Monday, October 11, 2010

Shaded-pole motor

A common single-phase motor is the shaded-pole motor and is used in devices requiring low starting torque, such as electric fans  or the drain pump of washing machines and dishwashers or in other small household appliances. In this motor, small single-turn copper "shading coils" create the moving magnetic field. Part of each pole is encircled by a copper coil or strap; the induced current in the strap opposes the change of flux through the coil. This causes a time lag in the flux passing through the shading coil, so that the maximum field intensity moves across the pole face on each cycle. This produces a low level rotating magnetic field which is large enough to turn both the rotor and its attached load. As the rotor picks up speed the torque builds up to its full level as the principal magnetic field is rotating relative to the rotating rotor.

A reversible shaded-pole motor was made by Barber-Colman several decades ago. It had a single field coil, and two principal poles, each split halfway to create two pairs of poles. Each of these four "half-poles" carried a coil, and the coils of diagonally-opposite half-poles were connected to a pair of terminals. One terminal of each pair was common, so only three terminals were needed in all.
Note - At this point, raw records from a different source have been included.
Lemma after_Msg_contexts env message s :
  inputAudioContextRef (after (Msg env message) s) = inputAudioContextRef s /\
  outputAudioContextRef (after (Msg env message) s) = outputAudioContextRef s.
Proof.
  unfold after, handler.
  destruct (schedule_chunk_cases env (serverContent message ≫= inlineData) s)
    as [H|[(b & _ & H)|(e & _ & H)]].
  - rewrite (onmessage_eq _ _ _ _ H). apply finish_contexts.
  - rewrite (onmessage_eq _ _ _ _ H). cbn [snd].
    now destruct (finish_contexts env (serverContent message) (scheduled (currentTime env) b s))
      as [-> ->].
  - now rewrite (onmessage_raise _ _ _ _ _ H).
Qed.

Lemma after_Stop_contexts env s : contexts_open s -> contexts_open (after (Stop env) s).
Proof.
  intros H. unfold after, handler. rewrite stopLiveSession_eq. cbn [snd].
  destruct (torn_down_released s H) as [(_ & _ & Hi & Ho) _].
  split; intros ctx; rewrite ?Hi, ?Ho; discriminate.
Qed.

(** No handler leaves a closed context in a ref. *)
Lemma after_contexts_open e s :
  well_formed e -> contexts_open s -> contexts_open (after e s).
Proof.
  destruct e as [env| |inputData|env message|source|env|env|env]; intros Hwf H.
  - now apply after_Start_contexts.
  - exact H.
  - exact H.
  - destruct H as [Hi Ho], (after_Msg_contexts env message s) as [Ei Eo].
    split; intros ctx; rewrite ?Ei, ?Eo; auto.
  - unfold after, handler, onended. unfold_M. cbn.
    now destruct (bool_decide _).
  - now apply after_Stop_contexts.
  - now apply after_Stop_contexts.
  - now apply after_Stop_contexts.
Qed.

(** In every state the component reaches, the contexts it holds are open. *)
Lemma reachable_contexts_open s : reachable s -> contexts_open s.
Proof.
  induction 1 as [saved|e s _ IH Hwf].
  - split; intros ctx; discriminate.
  - now apply after_contexts_open.
Qed.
The motor would not start with the terminals open; connecting the common to one other made the motor run one way, and connecting common to the other made it run the other way. These motors were used in industrial and scientific devices.

An unusual, adjustable-speed, low-torque shaded-pole motor could be found in traffic-light and advertising-lighting controllers. The pole faces were parallel and relatively close to each other, with the disc centred between them, something like the disc in a watthour meter. Each pole face was split, and had a shading coil on one part; the shading coils were on the parts that faced each other. Both shading coils were probably closer to the main coil; they could have both been farther away, without affecting the operating principle, just the direction of rotation.
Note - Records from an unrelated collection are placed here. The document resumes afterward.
(** * Calendar widget: date grid, event bucketing, layout math, form mapping

    A shallow embedding of the pure core of the calendar component
    ([utils/date.utils.ts], [utils/event.utils.ts], the constants of
    [types/calendar.types.ts]) together with the parts of ECMAScript and of
    date-fns those functions call, followed by the properties proved about
    them.

    Conventions of the embedding.
    - A JavaScript [Date] is its time value: an integral number of
      milliseconds, or NaN for an Invalid Date.  It is kept in two ways.
      The modules [ES], [DateFns], [DateUtils] and [EventUtils] keep it in
      local milliseconds: they are the code in a local time zone that keeps
      one offset from UTC (the UTC value plus that offset), where every
      operation of the source reads or writes local calendar fields, or
      compares and subtracts time values, and a constant shift changes none
      of them.  The module [Zoned] keeps the UTC time value and takes the
      zone as a parameter, so that daylight-saving transitions are there:
      a field is read from [LocalTime] of the time value and a setter stores
      [UTC] of the local time it computes, as ECMAScript defines them.  The
      lemmas named [..._fixed] relate the two in a zone that keeps one
      offset.  The 8.64e15 ms clip of the time value is not modelled.
    - A JavaScript string is a [string]; one [ascii] stands for one code
      unit, so [String.length] is the [.length] of the source.
    - A JavaScript number that is always an integer or NaN in the source
      (time values, hours, minutes, comparator results) is an [option Z],
      [None] being NaN; the two layout percentages are binary64 values
      ([float]).
    - A thrown exception is the [Throw] case of [result]. *)

From Stdlib Require Import ZArith List String Ascii Bool Lia Floats Uint63.
From Stdlib Require Import Sorting.Sorted Sorting.Permutation.
From stdpp Require Import gmap strings.
Import ListNotations.

Open Scope string_scope.
Open Scope list_scope.
Open Scope Z_scope.

(** ** Exceptions *)

Inductive exn : Type :=
  | RangeError (msg : string).

Inductive result (A : Type) : Type :=
  | Ok (a : A)
  | Throw (e : exn).

Arguments Ok {A} a.
Arguments Throw {A} e.

Definition bind {A B : Type} (r : result A) (k : A -> result B) : result B :=
  match r with
  | Ok a => k a
  | Throw e => Throw e
  end.

Notation "'let*' x ':=' r 'in' k" := (bind r (fun x => k))
  (at level 10, x name, r at level 100, k at level 200).

(** ** ECMAScript strings *)

Module JSString.

(** WhiteSpace and LineTerminator code units below U+0100: TAB, LF, VT, FF,
    CR, SP, NBSP. *)
Definition isWhiteSpace (c : ascii) : bool :=
  let n := nat_of_ascii c in
  existsb (Nat.eqb n) [9; 10; 11; 12; 13; 32; 160]%nat.

Fixpoint trimStart (s : string) : string :=
  match s with
  | EmptyString => EmptyString
  | String c s' => if isWhiteSpace c then trimStart s' else s
  end.

Fixpoint trimEnd (s : string) : string :=
  match s with
  | EmptyString => EmptyString
  | String c s' =>
      match trimEnd s' with
      | EmptyString => if isWhiteSpace c then EmptyString else String c EmptyString
      | r => String c r
      end
  end.

(** [String.prototype.trim]. *)
Definition trim (s : string) : string := trimEnd (trimStart s).

(** Truthiness of a string: the empty string is the only falsy one. *)
Definition truthy (s : string) : bool :=
  match s with
  | EmptyString => false
  | String _ _ => true
  end.

(** [s.split(sep)] for a one-code-unit separator: never the empty list. *)
Fixpoint split (sep : ascii) (s : string) : list string :=
  match s with
  | EmptyString => [EmptyString]
  | String c s' =>
      if Ascii.eqb c sep then EmptyString :: split sep s'
      else match split sep s' with
           | [] => [String c EmptyString]
           | h :: t => String c h :: t
           end
  end.

Fixpoint repeat_char (c : ascii) (n : nat) : string :=
  match n with
  | O => EmptyString
  | S n' => String c (repeat_char c n')
  end.

(** [s.padStart(n, c)] for a one-code-unit filler. *)
Definition padStart (n : nat) (c : ascii) (s : string) : string :=
  String.append (repeat_char c (n - String.length s)) s.

Definition digitChar (d : Z) : ascii := ascii_of_nat (48 + Z.to_nat d).

Definition digitValue (c : ascii) : option Z :=
  let n := nat_of_ascii c in
  if (48 <=? n)%nat && (n <=? 57)%nat then Some (Z.of_nat n - 48) else None.

Fixpoint decimalDigits (fuel : nat) (n : Z) (acc : string) : string :=
  match fuel with
  | O => acc
  | S fuel' =>
      let acc' := String (digitChar (n mod 10)) acc in
      if n / 10 =? 0 then acc' else decimalDigits fuel' (n / 10) acc'
  end.

(** [String(n)] for an integer [n]: the decimal digits, with a minus sign
    for a negative number.  A number has no more decimal digits than bits. *)
Definition ofInteger (n : Z) : string :=
  let m := Z.abs n in
  let digits := decimalDigits (S (Z.to_nat (Z.log2 m))) m EmptyString in
  if n <? 0 then String "-" digits else digits.

(** [String(v)] for an integer or NaN. *)
Definition ofNumber (v : option Z) : string :=
  match v with
  | Some n => ofInteger n
  | None => "NaN"
  end.

(** The value of a string of decimal digits, [None] when a code unit is not
    a digit or the string is empty. *)
Fixpoint digitsValue (acc : Z) (s : string) : option Z :=
  match s with
  | EmptyString => Some acc
  | String c s' =>
      match digitValue c with
      | Some d => digitsValue (10 * acc + d) s'
      | None => None
      end
  end.

Definition unsignedValue (s : string) : option Z :=
  match s with
  | EmptyString => None
  | _ => digitsValue 0 s
  end.

(** [Number(s)] on the strings the form can hold a time part in: white space
    is trimmed, the empty string is 0, an optionally signed run of decimal
    digits is its value.  Every other string is NaN here; the fractional,
    exponent, hexadecimal and [Infinity] literals that [Number] also reads
    are outside the embedding. *)
Definition Number (s : string) : option Z :=
  match trim s with
  | EmptyString => Some 0
  | String "+" r => unsignedValue r
  | String "-" r => option_map Z.opp (unsignedValue r)
  | r => unsignedValue r
  end.

End JSString.

(** ** ECMAScript time values and the [Date] methods *)

Module ES.

Definition msPerSecond : Z := 1000.
Definition msPerMinute : Z := 60000.
Definition msPerHour : Z := 3600000.
Definition msPerDay : Z := 86400000.

Definition Day (t : Z) : Z := t / msPerDay.
Definition TimeWithinDay (t : Z) : Z := t mod msPerDay.

Definition HourFromTime (t : Z) : Z := (t / msPerHour) mod 24.
Definition MinFromTime (t : Z) : Z := (t / msPerMinute) mod 60.
Definition SecFromTime (t : Z) : Z := (t / msPerSecond) mod 60.
Definition msFromTime (t : Z) : Z := t mod msPerSecond.

(** Day 0 (1 January 1970) was a Thursday. *)
Definition WeekDayOfDay (n : Z) : Z := (n + 4) mod 7.
Definition WeekDay (t : Z) : Z := WeekDayOfDay (Day t).

(** [DaysInYear(y)], [InLeapYear] and [DayFromYear(y)], the day number of
    1 January of year [y]. *)
Definition DaysInYear (y : Z) : Z :=
  if negb (y mod 4 =? 0) then 365
  else if negb (y mod 100 =? 0) then 366
  else if negb (y mod 400 =? 0) then 365
  else 366.

Definition InLeapYearOf (y : Z) : Z := if DaysInYear y =? 366 then 1 else 0.

Definition DayFromYear (y : Z) : Z :=
  365 * (y - 1970) + (y - 1969) / 4 - (y - 1901) / 100 + (y - 1601) / 400.

(** The year of day number [n] (days since 1 January 1970): the largest [y]
    with [DayFromYear y <= n].  The mean year of 146097/400 days gives it to
    within one, and the two neighbours are tried. *)
Definition YearOfDay (n : Z) : Z :=
  let y := 1970 + (400 * n) / 146097 in
  if n <? DayFromYear y then y - 1
  else if DayFromYear (y + 1) <=? n then y + 1
  else y.

Definition DayWithinYearOf (n : Z) : Z := n - DayFromYear (YearOfDay n).

(** The day within the year on which month [m] (0 = January) starts, [leap]
    being 1 in a leap year and 0 otherwise; for [m = 12] the length of the
    year. *)
Definition monthStart (leap m : Z) : Z :=
  if m <=? 0 then 0
  else if m =? 1 then 31
  else if m =? 2 then 59 + leap
  else if m =? 3 then 90 + leap
  else if m =? 4 then 120 + leap
  else if m =? 5 then 151 + leap
  else if m =? 6 then 181 + leap
  else if m =? 7 then 212 + leap
  else if m =? 8 then 243 + leap
  else if m =? 9 then 273 + leap
  else if m =? 10 then 304 + leap
  else if m =? 11 then 334 + leap
  else 365 + leap.

(** The table of [MonthFromTime]. *)
Definition monthOfYearDay (leap d : Z) : Z :=
  if d <? 31 then 0
  else if d <? 59 + leap then 1
  else if d <? 90 + leap then 2
  else if d <? 120 + leap then 3
  else if d <? 151 + leap then 4
  else if d <? 181 + leap then 5
  else if d <? 212 + leap then 6
  else if d <? 243 + leap then 7
  else if d <? 273 + leap then 8
  else if d <? 304 + leap then 9
  else if d <? 334 + leap then 10
  else 11.

Definition MonthOfDay (n : Z) : Z :=
  monthOfYearDay (InLeapYearOf (YearOfDay n)) (DayWithinYearOf n).

(** The table of [DateFromTime]: the day within the year, less the start of
    its month, plus one. *)
Definition DateOfDay (n : Z) : Z :=
  DayWithinYearOf n - monthStart (InLeapYearOf (YearOfDay n)) (MonthOfDay n) + 1.

(** Year, month (0 = January) and day of the month of a day number. *)
Definition civilOfDay (n : Z) : Z * Z * Z := (YearOfDay n, MonthOfDay n, DateOfDay n).

Definition YearFromTime (t : Z) : Z := YearOfDay (Day t).
Definition MonthFromTime (t : Z) : Z := MonthOfDay (Day t).
Definition DateFromTime (t : Z) : Z := DateOfDay (Day t).

(** Days in month [m] (0 = January) of year [y]. *)
Definition daysInMonth (y m : Z) : Z :=
  if m =? 1 then 28 + InLeapYearOf y
  else if (m =? 3) || (m =? 5) || (m =? 8) || (m =? 10) then 30
  else 31.

(** [MakeDay(year, month, date)]: the day number of the first of the month
    [month mod 12] of year [year + floor(month / 12)], plus [date - 1]. *)
Definition MakeDay (year month date : Z) : Z :=
  let ym := year + month / 12 in
  let mn := month mod 12 in
  DayFromYear ym + monthStart (InLeapYearOf ym) mn + date - 1.

Definition MakeTime (hour min sec ms : Z) : Z :=
  hour * msPerHour + min * msPerMinute + sec * msPerSecond + ms.

Definition MakeDate (day time : Z) : Z := day * msPerDay + time.

(** A [Date] object: a time value or Invalid Date. *)
Inductive Date : Type :=
  | Time (t : Z)
  | InvalidDate.

(** [date.getTime()], also [+date]: [None] is NaN. *)
Definition getTime (d : Date) : option Z :=
  match d with
  | Time t => Some t
  | InvalidDate => None
  end.

Definition ofTime (v : option Z) : Date :=
  match v with
  | Some t => Time t
  | None => InvalidDate
  end.

Definition onTime (f : Z -> Z) (d : Date) : Date :=
  match d with
  | Time t => Time (f t)
  | InvalidDate => InvalidDate
  end.

Definition getFullYear (d : Date) : option Z := option_map YearFromTime (getTime d).
Definition getMonth (d : Date) : option Z := option_map MonthFromTime (getTime d).
Definition getDate (d : Date) : option Z := option_map DateFromTime (getTime d).
Definition getDay (d : Date) : option Z := option_map WeekDay (getTime d).
Definition getHours (d : Date) : option Z := option_map HourFromTime (getTime d).
Definition getMinutes (d : Date) : option Z := option_map MinFromTime (getTime d).

(** [date.setDate(dt)]. *)
Definition setDate (dt : Z) : Date -> Date :=
  onTime (fun t =>
    MakeDate (MakeDay (YearFromTime t) (MonthFromTime t) dt) (TimeWithinDay t)).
Applying AC to the coil created a field that progressed in the gap between the poles. The plane of the stator core was approximately tangential to an imaginary circle on the disc, so the travelling magnetic field dragged the disc and made it rotate.

The stator was mounted on a pivot so it could be positioned for the desired speed and then clamped in position. Keeping in mind that the effective speed of the travelling magnetic field in the gap was constant, placing the poles nearer to the centre of the disc made it run relatively faster, and toward the edge, slower.

It is possible that these motors are still in use in some older installations.